Achievements and titles
- Olympic finals: 2018 Pyeongchang

= Connor Wilson =

South African alpine skier

Connor Wilson (born in Johannesburg, South Africa, on 18 December 1996) is a South African alpine skier. He was the sole athlete competing for South Africa at the 2018 Winter Olympics.
==Biography==
Wilson was born in Johannesburg, South Africa. He is an Active Club member. He is attending the University of Vermont in veterinary sciences. where he skis with Mount Mansfield Ski Club in Vermont. He trains at various locations but his main base is the Afriski Mountain Resort in Lesotho where he skis with Afriski Race Club.
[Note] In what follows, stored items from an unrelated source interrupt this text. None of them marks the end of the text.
(* ===== verification/RustText.v ===== *)
(** * More text of the standard library, and its IP addresses

    What the parsers of imported logs call: [find], [trim_matches], [split_whitespace],
    [lines], [rsplit_once], [chars().take(n)], slices at byte offsets, [parse::<f64>], and
    [std::net::IpAddr] with its parser and [Display]. *)

From S2P Require Import Prelude RustStr.
From Stdlib Require Import SpecFloat.

#[local] Open Scope string_scope.
#[local] Open Scope list_scope.
#[local] Open Scope N_scope.

(* ------------------------------------------------------------------ *)
(** ** Characters *)

Definition is_ascii_alphabetic (c : ascii) : bool := is_ascii_lowercase c || is_ascii_uppercase c.
Definition is_ascii_alphanumeric (c : ascii) : bool := is_ascii_alphabetic c || is_ascii_digit c.
Definition is_ascii_hexdigit (c : ascii) : bool :=
  is_ascii_digit c || ((97 <=? code c) && (code c <=? 102)) || ((65 <=? code c) && (code c <=? 70)).
Definition any_char (p : ascii → bool) (s : string) : bool := negb (all_chars (λ c, negb (p c)) s).
Definition one_of (chars : list ascii) (c : ascii) : bool := bool_decide (c ∈ chars).
Definition double_quote : ascii := ascii_of_N 34.

(* ------------------------------------------------------------------ *)
(** ** Searching and slicing *)

(** [s.find(pat)]: the byte offset of the first occurrence. *)
Fixpoint find_str (s pat : string) : option nat :=
  if String.prefix pat s then Some 0%nat
  else match s with
       | "" => None
       | String _ s' => S <$> find_str s' pat
       end.
(** [s[..n]] and [s[n..]] at a character boundary. *)
Fixpoint str_first (n : nat) (s : string) : string :=
  match n, s with
  | S n', String c s' => String c (str_first n' s')
  | _, _ => ""
  end.
Fixpoint str_skip (n : nat) (s : string) : string :=
  match n, s with
  | S n', String _ s' => str_skip n' s'
  | _, _ => s
  end.
(** A byte that is not the first of its character. *)
Definition continues (c : ascii) : bool := (128 <=? code c) && (code c <? 192).
(** [s.is_char_boundary(n)] *)
Definition is_char_boundary (s : string) (n : nat) : bool :=
  match n with
  | O => true
  | _ => match str_skip n s with
         | "" => (n =? String.length s)%nat
         | String c _ => negb (continues c)
         end
  end.
(** [s.get(..n)]; the slice [&s[..n]] panics where this is [None]. *)
Definition get_to (s : string) (n : nat) : option string :=
  if is_char_boundary s n then Some (str_first n s) else None.

Definition starts_with (s pat : string) : bool := String.prefix pat s.
(** [s.strip_prefix(pat)] *)
Definition strip_prefix (s pat : string) : option string :=
  if String.prefix pat s then Some (str_skip (String.length pat) s) else None.
(** [s.strip_suffix(c)] *)
Fixpoint strip_suffix (s : string) (c : ascii) : option string :=
  match s with
  | "" => None
  | String d "" => if Ascii.eqb d c then Some "" else None
  | String d s' => String d <$> strip_suffix s' c
  end.
(** [s.rsplit_once(c)] *)
Fixpoint rsplit_once (c : ascii) (s : string) : option (string * string) :=
  match s with
  | "" => None
  | String d s' =>
      match rsplit_once c s' with
      | Some (before, after) => Some (String d before, after)
      | None => if Ascii.eqb d c then Some ("", s') else None
      end
  end.
(** [s.split_once(pat)] *)
Definition split_once_str (s pat : string) : option (string * string) :=
  offset ← find_str s pat;
  Some (str_first offset s, str_skip (offset + String.length pat) s).

(** [s.trim_matches(p)] and its halves. *)
Fixpoint trim_start_matches (p : ascii → bool) (s : string) : string :=
  match s with
  | String c s' => if p c then trim_start_matches p s' else s
  | "" => ""
  end.
Fixpoint trim_end_matches (p : ascii → bool) (s : string) : string :=
  if all_chars p s then ""
  else match s with
       | "" => ""
       | String c s' => String c (trim_end_matches p s')
       end.
Definition trim_matches (p : ascii → bool) (s : string) : string :=
  trim_end_matches p (trim_start_matches p s).

(** [s.chars().take(n).collect()] *)
Fixpoint take_chars (n : nat) (s : string) : string :=
  match s with
  | "" => ""
  | String c s' =>
      if continues c then String c (take_chars n s')
      else match n with
           | O => ""
           | S n' => String c (take_chars n' s')
           end
  end.
(** [s.chars().filter(p).collect()] where [p] holds of ASCII characters only. *)
Fixpoint filter_chars (p : ascii → bool) (s : string) : string :=
  match s with
  | "" => ""
  | String c s' => if p c then String c (filter_chars p s') else filter_chars p s'
  end.
(** [s.chars().map(|c| if p(c) { c } else { d }).collect()] where [p] holds of ASCII
    characters only: one [d] for a character of several bytes. *)
Fixpoint replace_chars (p : ascii → bool) (d : ascii) (s : string) : string :=
  match s with
  | "" => ""
  | String c s' =>
      if continues c then replace_chars p d s'
      else String (if p c then c else d) (replace_chars p d s')
  end.

Definition to_ascii_uppercase : string → string :=
  map_chars (λ c, if is_ascii_lowercase c then ascii_of_N (code c - 32) else c).
Definition eq_ignore_ascii_case (a b : string) : bool :=
  bool_decide (to_ascii_lowercase a = to_ascii_lowercase b).

(** [value.parse::<i64>()]: an optional sign, at least one digit, no overflow. *)
Definition parse_i64 (s : string) : option Z :=
  match s with
  | String "-" "" => None
  | String "-" s' =>
      n ← parse_digits 0 s'; if n <=? 9223372036854775808 then Some (- Z.of_N n)%Z else None
  | _ => Z.of_N <$> parse_uint 9223372036854775807 s
  end.

(* ------------------------------------------------------------------ *)
(** ** Words and lines *)

Definition onto_first (c : ascii) (parts : list string) : list string :=
  match parts with
  | [] => []
  | part :: parts => String c part :: parts
  end.
(** [s.split(char::is_whitespace)] *)
Fixpoint split_space (s : string) : list string :=
  match s with
  | "" => [""]
  | String a s1 =>
      if space1 (code a) then "" :: split_space s1
      else match s1 with
           | "" => [s]
           | String b s2 =>
               if space2 (code a) (code b) then "" :: split_space s2
               else match s2 with
                    | "" => onto_first a (split_space s1)
                    | String c s3 =>
                        if space3 (code a) (code b) (code c) then "" :: split_space s3
                        else onto_first a (split_space s1)
                    end
           end
  end.
Definition is_empty (s : string) : bool := match s with "" => true | _ => false end.
(** [s.split_whitespace()] *)
Definition split_whitespace (s : string) : list string :=
  List.filter (λ word, negb (is_empty word)) (split_space s).

Definition newline : ascii := ascii_of_N 10.
Definition carriage_return : ascii := ascii_of_N 13.
Fixpoint drop_returns (parts : list string) : list string :=
  match parts with
  | [] => []
  | [rest] => if is_empty rest then [] else [rest]
  | part :: parts => default part (strip_suffix part carriage_return) :: drop_returns parts
  end.
(** [s.lines()] *)
Definition lines (s : string) : list string := drop_returns (split (Ascii.eqb newline) s).

(* ------------------------------------------------------------------ *)
(** ** IP addresses *)

Inductive IpAddr :=
  | V4 (a b c d : N)
  | V6 (segments : list N).
#[export] Instance IpAddr_eq_dec : EqDecision IpAddr.
Proof. solve_decision. Defined.

(** [char::to_digit] *)
Definition to_digit (radix : N) (c : ascii) : option N :=
  let v := if is_ascii_digit c then Some (code c - 48)
           else if (97 <=? code c) && (code c <=? 122) then Some (code c - 87)
           else if (65 <=? code c) && (code c <=? 90) then Some (code c - 55)
           else None in
  v ← v; if v <? radix then Some v else None.

(** [Parser::read_number]: at most [max_digits] digits, no more than [max]. *)
Fixpoint read_digits (radix max : N) (max_digits count : nat) (acc : N) (s : string) :
    option (N * nat * string) :=
  match s with
  | "" => Some (acc, count, "")
  | String c s' =>
      match to_digit radix c with
      | None => Some (acc, count, s)
      | Some d =>
          if max <? acc * radix + d then None
          else if (max_digits <=? count)%nat then None
          else read_digits radix max max_digits (S count) (acc * radix + d) s'
      end
  end.
Definition read_number (radix max : N) (max_digits : nat) (allow_zero_prefix : bool) (s : string) :
    option (N * string) :=
  '(n, count, rest) ← read_digits radix max max_digits 0%nat 0 s;
  if (count =? 0)%nat then None
  else if negb allow_zero_prefix && starts_with s "0" && (1 <? count)%nat then None
  else Some (n, rest).
(** [Parser::read_given_char] *)
Definition read_given_char (c : ascii) (s : string) : option string :=
  match s with
  | String d s' => if Ascii.eqb d c then Some s' else None
  | "" => None
  end.
(** [Parser::read_separator] *)
Definition read_separator {A : Type} (sep : ascii) (index : nat) (inner : string → option A)
    (s : string) : option A :=
  match index with
  | O => inner s
  | _ => s' ← read_given_char sep s; inner s'
  end.

Definition read_octet : string → option (N * string) := read_number 10 255 3 false.
(** [Parser::read_ipv4_addr] *)
Definition read_ipv4_addr (s : string) : option (N * N * N * N * string) :=
  '(a, s) ← read_octet s;
  '(b, s) ← read_separator "."%char 1 read_octet s;
  '(c, s) ← read_separator "."%char 1 read_octet s;
  '(d, s) ← read_separator "."%char 1 read_octet s;
  Some (a, b, c, d, s).
(** [read_groups]: as many groups as fit in [slots], the number [i] first; the flag says
    that the last two are an IPv4 address. *)
Fixpoint read_groups (slots i : nat) (s : string) : list N * bool * string :=
  match slots with
  | O => ([], false, s)
  | S slots' =>
      match (if (1 <=? slots')%nat then read_separator ":"%char i read_ipv4_addr s else None) with
      | Some (a, b, c, d, rest) => ([a * 256 + b; c * 256 + d], true, rest)
      | None =>
          match read_separator ":"%char i (read_number 16 65535 4 true) s with
          | None => ([], false, s)
          | Some (g, rest) =>
              let '(gs, v4, rest) := read_groups slots' (S i) rest in (g :: gs, v4, rest)
          end
      end
  end.
(** [Parser::read_ipv6_addr] *)
Definition read_ipv6_addr (s : string) : option (list N * string) :=
  let '(head, head_ipv4, rest) := read_groups 8 0 s in
  if (length head =? 8)%nat then Some (head, rest)
  else if head_ipv4 then None
  else
    rest ← read_given_char ":"%char rest;
    rest ← read_given_char ":"%char rest;
    let '(tail, _, rest) := read_groups (8 - (length head + 1)) 0 rest in
    Some (head ++ replicate (8 - length head - length tail) 0 ++ tail, rest).
(** [value.parse::<IpAddr>()] *)
Definition parse_ip_addr (s : string) : option IpAddr :=
  '(address, rest) ←
    match read_ipv4_addr s with
    | Some (a, b, c, d, rest) => Some (V4 a b c d, rest)
    | None => '(segments, rest) ← read_ipv6_addr s; Some (V6 segments, rest)
    end;
  if is_empty rest then Some address else None.

Definition show_ipv4 (a b c d : N) : string :=
  (show_uint a ++ "." ++ show_uint b ++ "." ++ show_uint c ++ "." ++ show_uint d)%string.
Definition hex_digit (n : N) : string :=
  String (if n <? 10 then ascii_of_N (48 + n) else ascii_of_N (87 + n)) "".
(** [{:x}] of a [u16] *)
Definition hex_digit_from (least d n : N) : string :=
  if n <? least then "" else hex_digit (n / d mod 16).
Definition show_hex (n : N) : string :=
  (hex_digit_from 4096 4096 n ++ hex_digit_from 256 256 n ++ hex_digit_from 16 16 n ++
   hex_digit_from 0 1 n)%string.
(** The longest run of zeros, the first of them: its start and length. *)
Fixpoint zero_run (segments : list N) : nat :=
  match segments with
  | 0 :: rest => S (zero_run rest)
  | _ => O
  end.
Fixpoint longest_run (i : nat) (segments : list N) : nat * nat :=
  match segments with
  | [] => (i, O)
  | _ :: rest =>
      let '(start, size) := longest_run (S i) rest in
      if (size <=? zero_run segments)%nat then (i, zero_run segments) else (start, size)
  end.
Definition show_segments (segments : list N) : string := join ":" (map show_hex segments).
(** [Display for IpAddr] *)
Definition show_ip_addr (address : IpAddr) : string :=
  match address with
  | V4 a b c d => show_ipv4 a b c d
  | V6 [0; 0; 0; 0; 0; 65535; x; y] =>
      ("::ffff:" ++ show_ipv4 (x / 256) (x mod 256) (y / 256) (y mod 256))%string
  | V6 segments =>
      let '(start, size) := longest_run 0 segments in
      if (1 <? size)%nat
      then (show_segments (firstn start segments) ++ "::" ++
            show_segments (skipn (start + size) segments))%string
      else show_segments segments
  end.

Example ip_texts :
  map (λ s, show_ip_addr <$> parse_ip_addr s)
    ["192.0.2.7"; "192.0.2.07"; "1.2.3"; "2001:DB8:0:0:1:0:0:1"; "::"; "::ffff:10.0.0.1";
     "1:2:3:4:5:6:7:8"; "1:2:3:4:5:6:7::"; "fe80::1%eth0"; "1.2.3.4:80"; "::1.2.3.4"]
  = [Some "192.0.2.7"; None; None; Some "2001:db8::1:0:0:1"; Some "::"; Some "::ffff:10.0.0.1";
     Some "1:2:3:4:5:6:7:8"; Some "1:2:3:4:5:6:7:0"; None; None; Some "::102:304"].
Proof. vm_compute. reflexivity. Qed.

(* ------------------------------------------------------------------ *)
(** ** Decimal texts of [f64] *)

(** The digits at the front: their value, their number, the rest. *)
Fixpoint read_decimals (acc : N) (count : nat) (s : string) : N * nat * string :=
  match s with
  | String c s' =>
      if is_ascii_digit c then read_decimals (10 * acc + digit_value c) (S count) s'
      else (acc, count, s)
  | "" => (acc, count, "")
  end.
(** [digits * 10^exponent], rounded to the nearest [f64]. *)
Definition f64_of_decimal (negative : bool) (digits : N) (exponent : Z) : spec_float :=
  match digits with
  | 0 => S754_zero negative
  | Npos m =>
      if (0 <=? exponent)%Z
      then binary_normalize 53 1024 (SpecFloat.cond_Zopp negative (Zpos m * 10 ^ exponent)) 0 negative
      else SFdiv 53 1024 (S754_finite negative m 0) (S754_finite false (Z.to_pos (10 ^ (- exponent))) 0)
  end.
Definition read_sign (s : string) : bool * string :=
  match s with
  | String "-" s' => (true, s')
  | String "+" s' => (false, s')
  | _ => (false, s)
  end.
(** The exponent: nothing, or [e] or [E] with a number. *)
Definition read_exponent (s : string) : option Z :=
  match s with
  | "" => Some 0%Z
  | String c s' =>
      if Ascii.eqb c "e" || Ascii.eqb c "E" then
        let '(negative, s') := read_sign s' in
        let '(n, count, rest) := read_decimals 0 0%nat s' in
        if (count =? 0)%nat || negb (is_empty rest) then None
        else Some (if negative then (- Z.of_N n)%Z else Z.of_N n)
      else None
  end.
(** [value.parse::<f64>()] *)
Definition parse_f64 (s : string) : option spec_float :=
  let '(negative, s) := read_sign s in
  if eq_ignore_ascii_case s "nan" then Some S754_nan
  else if eq_ignore_ascii_case s "inf" || eq_ignore_ascii_case s "infinity"
  then Some (S754_infinity negative)
  else
    let '(whole, whole_count, rest) := read_decimals 0 0%nat s in
    let '(digits, count, fraction, rest) :=
      match rest with
      | String "." rest' =>
          let '(digits, fraction, rest'') := read_decimals whole 0%nat rest' in
          (digits, (whole_count + fraction)%nat, fraction, rest'')
      | _ => (whole, whole_count, 0%nat, rest)
      end in
    if (count =? 0)%nat then None
    else e ← read_exponent rest; Some (f64_of_decimal negative digits (e - Z.of_nat fraction)).

Example f64_texts :
  map parse_f64 ["0.25"; "-2"; "1e1"; "5."; ".5"; "."; "1e"; "0.1"; "inf"]
  = [Some (S754_finite false 4503599627370496 (-54)); Some (S754_finite true 4503599627370496 (-51));
     Some (S754_finite false 5629499534213120 (-49)); Some (S754_finite false 5629499534213120 (-50));
     Some (S754_finite false 4503599627370496 (-53)); None; None;
     Some (S754_finite false 7205759403792794 (-56)); Some (S754_infinity false)].
Proof. vm_compute. reflexivity. Qed.
(** Where a document is written it is found again. *)
Lemma write_place_resolves text : ∀ links fs path place,
  write_place links fs path = Ok place →
  place ≠ [] ∧ is_plain (node_of fs place) ∧
  resolve_from links (<[place := Document text]> fs) [] path = Ok place.
Proof.
  intros links. induction links as [|links IH]; intros fs path place; cbn [write_place];
    rewrite res_bind_ok;
    intros (q & Hq & Hrest);
    apply locate_from_inv in Hq as [[-> ->]|(dir & name & folder & -> & Hdir & Hfolder & ->)];
    try done.
  all: assert (∀ links, resolve_from links fs [] dir = Ok folder →
    is_plain (node_of fs (path_join folder name)) → path_join folder name ≠ [] ∧
    is_plain (node_of fs (path_join folder name)) ∧
    resolve_from links (<[path_join folder name := Document text]> fs) [] (path_join dir name) =
      Ok (path_join folder name)) as Hplain.
  1,3: intros l Hd Hn; pose proof (path_join_not_nil folder name) as Hne;
    (split; [done|split; [done|]]);
    rewrite resolve_join, (resolve_insert fs _ text Hne Hn l dir [] folder Hd Hfolder);
    cbn [res_bind]; rewrite resolve_cons, !node_of_insert by done;
    rewrite decide_False by (intros Heq; rewrite <- Heq, Hfolder in Hn; done);
    by rewrite Hfolder, decide_True, resolve_nil.
  - destruct (node_of fs (path_join folder name)) as [[]|] eqn:Hn; try done;
      injection Hrest as <-; rewrite ?Hn; by apply Hplain.
  - destruct (node_of fs (path_join folder name)) as [[| |target]|] eqn:Hn; try done;
      [injection Hrest as <-; rewrite ?Hn; by apply Hplain| |injection Hrest as <-; rewrite ?Hn; by apply Hplain].
    apply IH in Hrest as (Hne & Hp & Hres). split; [done|]. split; [done|].
    rewrite resolve_join, (resolve_insert fs _ text Hne Hp _ dir [] folder Hdir Hfolder).
    cbn [res_bind]. rewrite resolve_cons, !node_of_insert by done.
    rewrite decide_False by (intros Heq; rewrite <- Heq, Hfolder in Hp; done).
    rewrite Hfolder, decide_False by (intros Heq; rewrite <- Heq, Hn in Hp; done).
    by rewrite Hn, Hres, resolve_nil.
Qed.

(* ------------------------------------------------------------------ *)
(** ** Calls *)

(** No call fails for a reason of the machine. *)
Definition calm (s : Io) : Prop := ∀ n, io_faults s n = None.
(** A computation that only looks. *)
Definition looks {E A} (a : IO E A) : Prop :=
  ∀ s, io_fs (a s).2 = io_fs s ∧ io_faults (a s).2 = io_faults s.

Lemma io_bind_inv {E A B} (a : IO E A) (f : A → IO E B) s r s' :
  io_bind a f s = (r, s') →
  (∃ x s1, a s = (Ok x, s1) ∧ f x s1 = (r, s')) ∨ (∃ e, a s = (Err e, s') ∧ r = Err e).
Proof.
  unfold io_bind. destruct (a s) as [[x|e] s1]; [|intros [= <- <-]]; eauto.
Qed.
Lemma io_map_err_inv {E E' A} (f : E → E') (a : IO E A) s r s' :
  io_map_err f a s = (r, s') → ∃ r0, a s = (r0, s') ∧ r = map_err f r0.
Proof. unfold io_map_err. destruct (a s) as [r0 s1]. intros [= <- <-]. eauto. Qed.

Lemma looks_ret {E A} (x : A) : looks (io_ret x : IO E A).
Proof. done. Qed.
Lemma looks_of {E A} (r : result A E) : looks (io_of r).
Proof. done. Qed.
Lemma looks_lift {E A} (a : ST A) : looks (io_lift a : IO E A).
Proof. intros s. unfold io_lift. by destruct (a (io_world s)). Qed.
Lemma looks_bind {E A B} (a : IO E A) (f : A → IO E B) :
  looks a → (∀ x, looks (f x)) → looks (io_bind a f).
Proof.
  intros Ha Hf s. unfold io_bind. specialize (Ha s). destruct (a s) as [[x|e] s1]; [|done].
  destruct (Hf x s1) as [-> ->]. done.
Qed.
Lemma looks_try {E E' A} (a : IO E A) : looks a → looks (io_try a : IO E' _).
Proof. intros Ha s. unfold io_try. specialize (Ha s). by destruct (a s). Qed.
Lemma looks_map_err {E E' A} (f : E → E') (a : IO E A) : looks a → looks (io_map_err f a).
Proof. intros Ha s. unfold io_map_err. specialize (Ha s). by destruct (a s). Qed.
Lemma looks_inspect {A : Type} (f : FileSystem → result A IoError) : looks (inspect f).
Proof.
  intros s. unfold inspect, call. destruct (io_faults s _); [done|].
  by destruct (f (io_fs s)).
Qed.
Lemma looks_run {E A} (a : IO E A) s r s' :
  looks a → a s = (r, s') → io_fs s' = io_fs s ∧ io_faults s' = io_faults s.
Proof. intros Ha Hs. specialize (Ha s). by rewrite Hs in Ha. Qed.
Lemma looks_exists {E} path : looks (path_exists path : IO E bool).
Proof. apply looks_bind; [apply looks_try, looks_inspect|done]. Qed.

Lemma inspect_ok {A : Type} (f : FileSystem → result A IoError) s x s' :
  inspect f s = (Ok x, s') → f (io_fs s) = Ok x.
Proof.
  unfold inspect, call. destruct (io_faults s _); [done|].
  destruct (f (io_fs s)); [|done]. by intros [= -> _].
Qed.
Lemma inspect_calm {A : Type} (f : FileSystem → result A IoError) s :
  calm s → inspect f s = (f (io_fs s), called s (io_fs s)).
Proof. intros Hs. unfold inspect, call. rewrite Hs. by destruct (f (io_fs s)). Qed.
Lemma calm_called s fs : calm s → calm (called s fs).
Proof. done. Qed.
Wilson started skiing at age five but started alpine racing at age 15 when he attended Eaglebrook School in the US for two years which had a race program. Once he returned to South Africa he was determined to carry on alpine ski racing and would drive six hours to Afriski Resort, Lesotho, first from Kwazulu Natal where he attended Kearsney College later from Johannesburg where he attended St. John's College. Wilson has been trained by Grant Stockman of Stockman Sports, New Zealand, and by Cedric Maret of Switzerland. In 2016/2017 he took a gap year and studied at the Carrabassett Valley Academy and trained at Sugarloaf Mountain in Maine.

Connor Wilson is an accomplished equestrian, a certified rescue scuba diver, and a helicopter pilot. He got provincial riding colors in both Kwazulu Natal and Gauteng and represented SA at the All Africa Mauritian Friendship cup in 2015. He received the gold President's (Duke of Edinburgh) Award in 2015 while attending St. John's College, Johannesburg.

==FIS tournaments==
Wilson is the current South African National Slalom Champion. He won the South African National Alpine Ski Championships in 2016 and 2017. He was the South African National Junior Champion in 2014. Wilson competed at the annual FIS championships held in Tiffindell, South Africa and came in 16th at the CIT Arnold Lunn World Cup.

At the FIS World Ski Championships in St. Moritz, Switzerland, Wilson ranked 71st in the slalom finals and 54th at the giant slalom finals.

==2018 Winter Olympics==
On 1 February 2018, Wilson and three other South African athletes qualified to represent South Africa at the Olympics. Wilson the current South African slalom champion was chosen for South Africa's only slot in Alpine Skiing due to his superior FIS ranking, FIS points and also being the only South African athlete to have qualified for the Olympics in giant slalom. He was the flag bearer for South Africa at the 2018 Winter Olympics Parade of Nations.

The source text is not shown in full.